* _Work request_
Every line of the entries below from the one containing "apply bind_Ok in" to the one containing "destruct Hv as (_ & _ & (_", both ends included, must be written out exactly. No other line belongs in the answer.

(Source data)
Lemma final_read_back :
  (forall p, p ∉ List.map e_path entries -> expected !! p = None) -> readBack expected final_tree = Ok tt.
Proof using Hroot Henum Hlisted Hnodup.
  intros Hnone. unfold readBack.
  assert (Hin : forall p n, delete ""%string final_tree !! p = Some n -> exists e, e ∈ entries /\ p = e_path e /\ n = final_node e).
  { intros p n Hp. apply lookup_delete_Some in Hp as [Hp Hn].
    destruct (decide (p ∈ List.map e_path entries)) as [Hi|Hi]; [|by rewrite final_none in Hn].
    apply list_elem_of_In, in_map_iff in Hi as (e & <- & He%list_elem_of_In). rewrite final_entry in Hn by done.
    exists e. split_and!; congruence. }
  rewrite ensure_true.
  - apply ensured, Nat.eqb_eq. rewrite length_map_to_list, <- !size_dom. f_equal. apply set_eq. intros p.
    rewrite !elem_of_dom. split.
    + intros [n (e & He & -> & _)%Hin]. destruct (Hlisted e He) as (m & _ & -> & _). done.
    + intros [f Hf]. destruct (decide (p ∈ List.map e_path entries)) as [Hi|Hi]; [|by rewrite Hnone in Hf].
      apply list_elem_of_In, in_map_iff in Hi as (e & <- & He%list_elem_of_In).
      destruct (entry_facts e He) as (_ & _ & _ & _ & Hne). rewrite lookup_delete_ne by congruence.
      by rewrite final_entry.
  - apply forallb_forall. intros [p n] Hi%list_elem_of_In%elem_of_map_to_list.
    destruct (Hin p n Hi) as (e & He & -> & ->). unfold read_node. cbn [fst snd].
    destruct (Hlisted e He) as (m & Hm & -> & _). destruct (entry_facts e He) as (_ & Hd & Hs & _).
    unfold final_node. cbn [type mode size digest file_of].
    destruct (e_type e); rewrite !bool_decide_eq_true_2 by (done || by apply parseMode_formatMode); cbn [andb]; [|done].
    by rewrite Hs, Z.eqb_refl.
Qed.

Lemma final_ok :
  (forall p, p ∉ List.map e_path entries -> expected !! p = None) ->
  memberCount (archive manifest) = Z.of_nat (length entries) + 1 ->
  Extractor.final manifest expected (with_zeros 2 true (state_of (decompressedSize (archive manifest)) entries))
    = Ok final_tree.
Proof using Hroot Henum Hlisted Hnodup.
  intros Hnone Hcount. unfold final.
  rewrite ensure_true by done. rewrite ensure_true by apply Z.eqb_refl.
  rewrite ensure_true by (apply Z.eqb_eq; rewrite Hcount; cbn [x_memberCount with_zeros state_of]; clear; lia).
  rewrite ensure_true.
  - change (fold_left (fun t d => set_times manifest d t) _ _) with final_tree. by rewrite final_read_back.
  - apply forallb_forall. intros [p f] Hi%list_elem_of_In%elem_of_map_to_list. apply bool_decide_eq_true. cbn [fst].
    destruct (decide (p ∈ List.map e_path entries)) as [Hp|Hp]; [|by rewrite Hnone in Hi].
    apply list_elem_of_In, in_map_iff in Hp as (e & <- & He%list_elem_of_In). apply seen_of_elem. right. by exists e.
Qed.

(** The extracted form of a node. *)
Definition extracted (n : source_node) : option node :=
  match n with
  | SFile m content => Some (NFile (Z.land m 511) content (Some (epoch manifest)))
  | SDirectory m _ => Some (NDirectory (Z.land m 511) (Some (epoch manifest)))
  | _ => None
  end.

Lemma final_is_source p :
  p <> ""%string -> final_tree !! p = (n ← node_at (SDirectory 0 children) (components p); extracted n).
Proof using Hroot Henum Hlisted Hnodup.
  intros Hp. destruct (enumerate_spec _ _ Hroot Henum) as (H1 & _ & _).
  destruct (node_at (SDirectory 0 children) (components p)) as [n|] eqn:Hn; cbn [mbind option_bind].
  - assert (Hne : components p <> [])
      by (unfold components, Bytes.split; intros E%map_eq_nil; by apply split_at_nonempty in E).
    destruct (H1 _ _ Hne Hn) as [Hr He]. destruct (node_at_names _ _ _ Hroot Hn) as [Hnames _].
    pose proof (final_entry _ He) as Hf. destruct (entry_of_facts (join (components p)) n Hr) as [Hpath _].
    rewrite Hpath, join_components in Hf. rewrite Hf. by destruct n.
  - apply final_none; [done|]. intros (e & <- & He)%list_elem_of_In%in_map_iff. apply list_elem_of_In in He.
    destruct (entry_origin e He) as (parts & k & _ & Hk & _ & _ & _ & _ & Hc & _). congruence.
Qed.
End Reading.

(** ** The round trip *)

Section Roundtrip.
Context {C : Crypto} {G : Gzip} {GL : GzipLaws G}.

Lemma prefix_declared manifest p : topLevelPrefix (archive manifest) = p +:+ "/" -> Extractor.prefix manifest = p.
Proof using.
  intros E. unfold Extractor.prefix. rewrite E. pose proof (without_slash_dir p) as H. unfold without_slash in H.
  assert (Hs : endsWith (p +:+ "/") "/" = true) by (apply endsWith_slash; exists (chars p); by rewrite chars_app).
  by rewrite Hs in H.
Qed.

(** C35: a release survives the archive.  If a manifest carries the declaration and the files that the
    writer returned for a source tree, and passes validation, then the strict extractor accepts the
    archive the writer made, into an absent or an empty directory, and what it leaves there is the
    source tree: the same paths, with the same contents, permission bits and kinds, and the epoch of
    the release as time. *)
Theorem archive_roundtrip children pfx e0 bytes declaration entry_list manifest limits expected dest :
  named (SDirectory 0 children) ->
  createDeterministicTarGz children pfx e0 = Ok (bytes, declaration, entry_list) ->
  archive manifest = declaration -> files manifest = entry_list -> sourceDateEpoch manifest = e0 ->
  validateExtractableManifest manifest limits = Ok expected ->
  dest = DAbsent \/ dest = DDirectory 0 ->
  exists t,
    strictExtractRelease (Some bytes) dest manifest limits =
      (Ok (pfx, archive_digest declaration), DExtracted pfx t) /\
    t !! ""%string = Some (NDirectory 493 (Some e0)) /\
    forall p, p <> ""%string -> t !! p = (n ← node_at (SDirectory 0 children) (components p); extracted manifest n).
Proof using GL.
  intros Hroot Hmade Ha Hfiles He Hv Hdest. unfold createDeterministicTarGz in Hmade.
  rewrite !require_bind in Hmade. destruct Hmade as (Htop & _ & (entries & Henum & Hmade)%bind_Ok).
  apply bind_Ok in Hmade as (tar & Htar & (fs & Hfs & [= <- <- <-])%bind_Ok).
  pose proof Hv as Hv0. unfold validateExtractableManifest in Hv. cbv zeta in Hv. rewrite !ensure_bind in Hv.
  destruct Hv as (_ & _ & (_ & _ & Hv)%bind_Ok). rewrite !ensure_bind in Hv.
  destruct Hv as (_ & _ & _ & Hb & (ex & Hex & Hv)%bind_Ok). rewrite ensure_bind in Hv. destruct Hv as (_ & [= ->]).
  rewrite Hfiles in Hex. destruct (release_files_spec _ _ _ _ Hfs Hex) as (Hnodup & Hlisted & Hnone & _).
  rewrite Ha in Hb. cbn [compressedSize decompressedSize memberCount] in Hb.
  unfold bounded in Hb. rewrite !andb_true_iff, !Z.ltb_lt, !Z.leb_le in Hb. destruct Hb as [[[[_ Hb1] Hb2] [[_ Hb3] Hb4]] [_ Hb5]].
  assert (Hpfx : Extractor.prefix manifest = pfx) by (apply prefix_declared; by rewrite Ha).
  assert (Hep : epoch manifest = e0) by exact He.
  rewrite <- Hpfx in Htop. rewrite <- Hpfx, <- Hep in Htar. rewrite <- Hep.
  exists (final_tree manifest entries). split_and!.
  - unfold strictExtractRelease. rewrite Hv0. cbn [mbind result_bind hashArchive].
    rewrite ensure_true.
    2: { apply negb_true_iff, orb_false_iff. rewrite Nat.eqb_neq, Z.ltb_ge. clear -Hb1 Hb2. lia. }
    cbn [mbind result_bind fst snd]. rewrite Ha. cbn [archive_digest compressedSize].
    rewrite ensure_true by (rewrite bool_decide_eq_true_2, Z.eqb_refl; done).
    rewrite ensure_true by (by destruct Hdest as [->| ->]).
    change (default [] (Some (gzip tar))) with (gzip tar).
    destruct (gunzip_gzip tar) as (chunks & Hg & Hc). rewrite Hg. cbn [mbind result_bind].
    assert (Hw : write_all manifest expected limits fresh chunks
      = Ok (with_zeros 2 true (state_of manifest (decompressedSize (archive manifest)) entries))).
    { apply write_all_concat; [unfold hb_ok; clear; cbn; lia|rewrite ?Ha; cbn; clear -Hb3 Hb4; lia|rewrite ?Ha; cbn; clear -Hb3; lia|].
      rewrite Hc. apply write_Ok; [unfold hb_ok; clear; cbn; lia|].
      rewrite Ha. cbn [decompressedBytes fresh decompressedSize]. split; [clear -Hb4; lia|].
      exists (with_zeros 2 true (state_of manifest 0 entries)). split; [|done].
      apply (feed_stream_state manifest expected limits children entries Htop Hroot Henum Hb5 Hnodup Hlisted tar 0 Htar). }
    rewrite Hw. cbn [mbind result_bind].
    rewrite (final_ok manifest expected limits children entries) by (done || by rewrite Ha).
    by rewrite Hpfx.
  - by apply (final_root manifest expected limits children entries).
  - by apply (final_is_source manifest expected limits children entries).
Qed.
End Roundtrip.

* _Task result_
  apply bind_Ok in Hmade as (tar & Htar & (fs & Hfs & [= <- <- <-])%bind_Ok).
  pose proof Hv as Hv0. unfold validateExtractableManifest in Hv. cbv zeta in Hv. rewrite !ensure_bind in Hv.
  destruct Hv as (_ & _ & (_ & _ & Hv)%bind_Ok). rewrite !ensure_bind in Hv.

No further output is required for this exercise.